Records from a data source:
——
(** The pixels of the whole cell [c], the rectangle [drawImage] paints for
    the food. *)
Definition in_box (c : Cell.t) (px py : Z) : Prop :=
  Cell.x c * boxSize ≤ px < Cell.x c * boxSize + boxSize ∧
  Cell.y c * boxSize ≤ py < Cell.y c * boxSize + boxSize.

Definition on_canvas (px py : Z) : Prop :=
  0 ≤ px < canvasSize ∧ 0 ≤ py < canvasSize.

(** The scene of [Engine.eat_scene] once the logo has loaded. *)
Definition logo_scene : World :=
  set_logoLoadedRef true (set_logoRef (Some {| src := "/intuition-logo.png" |}) eat_scene).

(** Fonts and images for the examples: a font that inks nothing and one
    that inks every pixel in part, an image without transparent pixels and
    one that is partly transparent everywhere. *)
Definition no_ink (font text : string) (dx dy : Z) : Coverage := Clear.
Definition faint_ink (font text : string) (dx dy : Z) : Coverage := Partly.
Definition all_opaque (image : Image) (dx dy : Z) : Coverage := Fully.
Definition half_opaque (image : Image) (dx dy : Z) : Coverage := Partly.

Section pixels.
Context (ink : string → string → Z → Z → Coverage) (opaque : Image → Z → Z → Coverage).
Implicit Types (cmd : DrawCmd) (cmds : list DrawCmd) (px py : Z) (paint under : Paint).

(** How much of a pixel a call covers. *)
Definition covers cmd px py : Coverage :=
  match cmd with
  | FillRect style x y w h =>
      if in_rect x y w h px py then Fully else Clear
  | DrawImage image x y w h =>
      if in_rect x y w h px py then opaque image (px - x) (py - y) else Clear
  | FillText style font text x y =>
      ink font text (px - x) (py - y)
  end.

(** The paint a call puts on the pixels it covers. *)
Definition paint_of cmd px py : Paint :=
  match cmd with
  | FillRect style x y w h => Solid style
  | DrawImage image x y w h => Picture image (px - x) (py - y)
  | FillText style font text x y => Solid style
  end.

(** What a pixel shows after one more call. *)
Definition lay cmd px py under : Paint :=
  compose (covers cmd px py) (paint_of cmd px py) under.

(** What a pixel that showed [under] shows after a sequence of calls, the
    first call first. *)
Definition pixel_on under cmds px py : Paint :=
  foldl (λ under cmd, lay cmd px py under) under cmds.

(** What a pixel of a new canvas shows after a sequence of calls. *)
Definition pixel cmds px py : Paint := pixel_on Bare cmds px py.

(** What the canvas of the page shows at a pixel. *)
Definition shown (w : World) px py : option Paint :=
  ctx ← canvasRef w; Some (pixel (painted ctx) px py).

(** The text of the score does not ink the pixel. *)
Definition clear_of_text (score : Z) (px py : Z) : Prop :=
  ink "14px Arial" (score_text score) (px - 8) (py - 16) = Clear.

(** What the cell of the food shows once the logo has loaded: the image
    where it is opaque, the background where it is transparent, the image
    over the background where it is partly transparent. *)
Definition logo_paint (image : Image) (food : Cell.t) px py : Paint :=
  compose (opaque image (px - Cell.x food * boxSize) (py - Cell.y food * boxSize))
    (Picture image (px - Cell.x food * boxSize) (py - Cell.y food * boxSize))
    (Solid background_colour).

(** Two lists of painting calls show the same picture on the canvas. *)
Definition same_picture cmds1 cmds2 : Prop :=
  ∀ px py, on_canvas px py → pixel cmds1 px py = pixel cmds2 px py.

#[export] Instance same_picture_equiv : Equivalence same_picture.
Proof.
  split; [by intros ???|by intros ?? Hp ???; rewrite Hp|].
  intros ??? H1 H2 ???. by rewrite H1, H2.
Qed.

(** ** Facts *)

Lemma pixel_on_app under cmds1 cmds2 px py :
  pixel_on under (cmds1 ++ cmds2) px py
  = pixel_on (pixel_on under cmds1 px py) cmds2 px py.
Proof. apply foldl_app. Qed.

Lemma pixel_app cmds1 cmds2 px py :
  pixel (cmds1 ++ cmds2) px py = pixel_on (pixel cmds1 px py) cmds2 px py.
Proof. apply pixel_on_app. Qed.

(** Calls that leave a pixel clear do not change what it shows. *)
Lemma pixel_on_clear cmds : ∀ under px py,
  (∀ cmd, cmd ∈ cmds → covers cmd px py = Clear) → pixel_on under cmds px py = under.
Proof.
  induction cmds as [|cmd cmds IH]; intros under px py Hall; [done|].
  cbn [pixel_on foldl]. unfold lay. rewrite (Hall cmd) by by left.
  apply IH. intros cmd' ?. apply Hall. by right.
Qed.

(** A call that covers a pixel fully hides what the pixel showed. *)
Lemma pixel_on_fully under cmd cmds px py :
  covers cmd px py = Fully →
  pixel_on under (cmd :: cmds) px py = pixel_on (paint_of cmd px py) cmds px py.
Proof. intros Hc. cbn [pixel_on foldl]. unfold lay. by rewrite Hc. Qed.

(** The last call that covers a pixel, when it covers it fully, decides
    what the pixel shows. *)
Lemma pixel_on_last cmds : ∀ j cmd under px py,
  cmds !! j = Some cmd → covers cmd px py = Fully →
  (∀ k cmd', (j < k)%nat → cmds !! k = Some cmd' → covers cmd' px py = Clear) →
  pixel_on under cmds px py = paint_of cmd px py.
Proof.
  induction cmds as [|c cmds IH]; intros j cmd under px py Hj Hc Hlater; [done|].
  destruct j as [|j]; simpl in Hj.
  - injection Hj as ->. rewrite pixel_on_fully by done. apply pixel_on_clear.
    intros cmd' [k Hk]%list_elem_of_lookup_1. apply (Hlater (S k)); [lia|done].
  - cbn [pixel_on foldl]. apply (IH j); [done..|].
    intros k cmd' ? Hk. apply (Hlater (S k)); [lia|done].
Qed.

(** The background covers the canvas. *)
Lemma covers_background px py :
  on_canvas px py →
  covers (FillRect background_colour 0 0 canvasSize canvasSize) px py = Fully.
Proof.
  unfold on_canvas, covers, in_rect. intros [??].
  by rewrite !andb_true_intro by (split_and!; lia).
Qed.

(** A frame on a pixel that showed [under]: the background, then the snake,
    the food and the score over it. *)
Lemma frame_on under snake food score logo logoLoaded px py :
  on_canvas px py →
  pixel_on under (draw_commands snake food score logo logoLoaded) px py
  = pixel_on (Solid background_colour)
      (imap segment_rect snake ++
       match food with
       | None => []
       | Some f => [food_command f logo logoLoaded;
                    FillText "white" "14px Arial" (score_text score) 8 16]
       end) px py.
Proof. intros Hp. unfold draw_commands. by rewrite pixel_on_fully by by apply covers_background. Qed.

(** A frame hides what the canvas showed before: after the painting calls
    of a frame, every pixel of the canvas shows what the frame alone shows,
    whatever was painted earlier. *)
Lemma frame_hides_history old snake food score logo logoLoaded px py :
  on_canvas px py →
  pixel (old ++ draw_commands snake food score logo logoLoaded) px py
  = pixel (draw_commands snake food score logo logoLoaded) px py.
Proof. intros Hp. unfold pixel. by rewrite pixel_on_app, !frame_on. Qed.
——
> Your goal: Return a word-for-word copy of the lines above from the one holding "Definition paint_of cmd" through the one holding "compose (covers cmd", with both of them included and nothing besides.

> Task response:
Definition paint_of cmd px py : Paint :=
  match cmd with
  | FillRect style x y w h => Solid style
  | DrawImage image x y w h => Picture image (px - x) (py - y)
  | FillText style font text x y => Solid style
  end.

(** What a pixel shows after one more call. *)
Definition lay cmd px py under : Paint :=
  compose (covers cmd px py) (paint_of cmd px py) under.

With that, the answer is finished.